An information retrieval and text mining project analyzing the first two books of Pierce Brown's Red Rising series. Uses NLP techniques to extract story themes over time and visualize character relationship networks.
📄 Report: IRTM_Assignment.pdf
- Topic modeling and topic river visualization: Extracts the main themes from each section of the books and visualizes how topics evolve across chapters, revealing the narrative arc through data.
- Named entity recognition: Identifies characters, locations, and factions mentioned throughout the text using BERT-based NER.
- Coreference resolution: Links pronoun references back to their corresponding characters to build accurate interaction counts.
- Character network graphs: Constructs and visualizes relationship networks showing which characters interact most frequently, using both chapter-based and sliding-window co-occurrence methods. Visualized with Gephi.

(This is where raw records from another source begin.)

(* ===== verification/Queries.v ===== *)
(** * Read-only views: [snapshotCounts], [Health], [SystemStatus], [Metrics]
    and [GetMessageForTest] of [pkg/bus/store.go] *)
From stdpp Require Import gmap strings list.
From Stdlib Require Import ZArith Lia Ascii.
From S2P Require Import Prelude GoBase Json Types Config Auth Ring State Inbox Observe Structure Sweep SweepSpec Conversations Agents History.

Record snapshotCounts := mkCounts {
  active : Z; expired : Z; n_conversations : Z; n_messages : Z; n_observeEvents : Z;
  n_pushSuccesses : Z; n_pushFailures : Z }.

Section queries.
Context (E : Static).

(** [order] is the iteration order of the agent map. *)
Definition count_agents (order : list string) (s : Store) : Z * Z :=
  foldl (λ '(a, e) id,
    match agents s !! id with
    | Some ag =>
        if bool_decide (Agent.Status ag = AgentStatusActive) then (a + 1, e) else (a, e + 1)
    | None => (a, e)
    end) (0, 0) order.

Definition take_snapshot (o : Order) (order : list string) (now : Time) (s : Store)
    : Store * snapshotCounts :=
  let s := sweepLocked E o now s in
  let '(a, e) := count_agents order s in
  (s, mkCounts a e (Z.of_nat (size (conversations s))) (Z.of_nat (size (messages s)))
        (Z.of_nat (length (observeEvents s))) (pushSuccesses s) (pushFailures s)).

Definition health_json (c : snapshotCounts) : json :=
  JObj [("ok"%stdpp, JBool true); ("status"%stdpp, JString "healthy"%stdpp);
        ("agents"%stdpp, JInt (active c)); ("observe"%stdpp, JInt (n_observeEvents c));
        ("push"%stdpp, JObj [("successes"%stdpp, JInt (n_pushSuccesses c));
                             ("failures"%stdpp, JInt (n_pushFailures c))])].

Definition Health (o : Order) (order : list string) (now : Time) (s : Store) : Store * json :=
  let '(s, c) := take_snapshot o order now s in (s, health_json c).

Definition status_json (c : snapshotCounts) : json :=
  JObj [("ok"%stdpp, JBool true);
        ("system"%stdpp, JObj
          [("agents_active"%stdpp, JInt (active c)); ("agents_expired"%stdpp, JInt (expired c));
           ("conversations"%stdpp, JInt (n_conversations c));
           ("messages"%stdpp, JInt (n_messages c));
           ("observe_events"%stdpp, JInt (n_observeEvents c));
           ("push_successes"%stdpp, JInt (n_pushSuccesses c));
           ("push_failures"%stdpp, JInt (n_pushFailures c))])].

Definition SystemStatus (o : Order) (order : list string) (now : Time) (s : Store)
    : Store * json :=
  let '(s, c) := take_snapshot o order now s in (s, status_json c).

Definition newline : string := String "010"%char ε.

(** One metric in the Prometheus text format. *)
Definition metric (name kind help : string) (v : Z) : string :=
  "# HELP "%stdpp +:+ name +:+ " "%stdpp +:+ help +:+ newline
  +:+ "# TYPE "%stdpp +:+ name +:+ " "%stdpp +:+ kind +:+ newline
  +:+ name +:+ " "%stdpp +:+ FormatInt v +:+ newline.

Definition metrics_text (c : snapshotCounts) : string :=
  metric "agent_bus_agents_active"%stdpp "gauge"%stdpp
    "Number of active registered agents."%stdpp (active c)
  +:+ metric "agent_bus_agents_expired"%stdpp "gauge"%stdpp
    "Number of expired agents still tracked."%stdpp (expired c)
  +:+ metric "agent_bus_conversations_total"%stdpp "gauge"%stdpp
    "Number of tracked conversations."%stdpp (n_conversations c)
  +:+ metric "agent_bus_messages_total"%stdpp "gauge"%stdpp
    "Number of tracked messages."%stdpp (n_messages c)
  +:+ metric "agent_bus_observe_events_total"%stdpp "gauge"%stdpp
    "Number of retained observe events."%stdpp (n_observeEvents c)
  +:+ metric "agent_bus_push_successes_total"%stdpp "counter"%stdpp
    "Successful push callback deliveries."%stdpp (n_pushSuccesses c)
  +:+ metric "agent_bus_push_failures_total"%stdpp "counter"%stdpp
    "Failed push callback deliveries after retries."%stdpp (n_pushFailures c).

Definition Metrics (o : Order) (order : list string) (now : Time) (s : Store) : Store * string :=
  let '(s, c) := take_snapshot o order now s in (s, metrics_text c).

Definition GetMessageForTest (messageID : string) (s : Store) : option Message.t :=
  messages s !! messageID.

(** ** The counts partition the agents *)

Lemma count_agents_spec order s :
  enumerates order (agents s) →
  let '(a, e) := count_agents order s in
  a = Z.of_nat (length (List.filter (is_active (agents s)) order)) ∧
  a + e = Z.of_nat (size (agents s)).
Proof.
  intros Ho. pose proof (enumerates_length _ _ Ho) as Hlen. destruct Ho as [_ Hk].
  assert (∀ l x y, (∀ k, k ∈ l → is_Some (agents s !! k)) →
    foldl (λ '(a, e) id, match agents s !! id with
      | Some ag => if bool_decide (Agent.Status ag = AgentStatusActive) then (a + 1, e) else (a, e + 1)
      | None => (a, e) end) (x, y) l =
    (x + Z.of_nat (length (List.filter (is_active (agents s)) l)),
     y + Z.of_nat (length l) - Z.of_nat (length (List.filter (is_active (agents s)) l)))) as H.
  { intros l. induction l as [|k l IH]; intros x y Hl; cbn [foldl List.filter length].
    { f_equal; lia. }
    assert (∀ j, j ∈ l → is_Some (agents s !! j)) as Hl' by (intros; apply Hl; by right).
    destruct (Hl k) as [ag Hag]; [left|].
    assert (is_active (agents s) k = bool_decide (Agent.Status ag = AgentStatusActive)) as ->.
    { unfold is_active. by rewrite Hag. }
    rewrite Hag. case_bool_decide; cbn [length]; rewrite IH by done; f_equal; lia. }
  unfold count_agents. rewrite H by (intros; by apply Hk). rewrite <-Hlen. split; lia.
Qed.

Lemma take_snapshot_store o order now s : (take_snapshot o order now s).1 = sweepLocked E o now s.
Proof. unfold take_snapshot. cbv zeta. by destruct (count_agents order _). Qed.

End queries.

├── entity_recognition.ipynb # NER pipeline
├── event_recognition.ipynb # Event extraction
├── coref_bert.py # BERT-based coreference resolution
├── divide_chapters.py # Chapter segmentation
├── tokenizer.py # Text preprocessing
├── web_scraping.py # Data collection
├── result_visualisation/ # Generated figures and plots
├── coref_chapters.gephi # Gephi network graph (chapter-based)
└── coref_windows.gephi # Gephi network graph (window-based)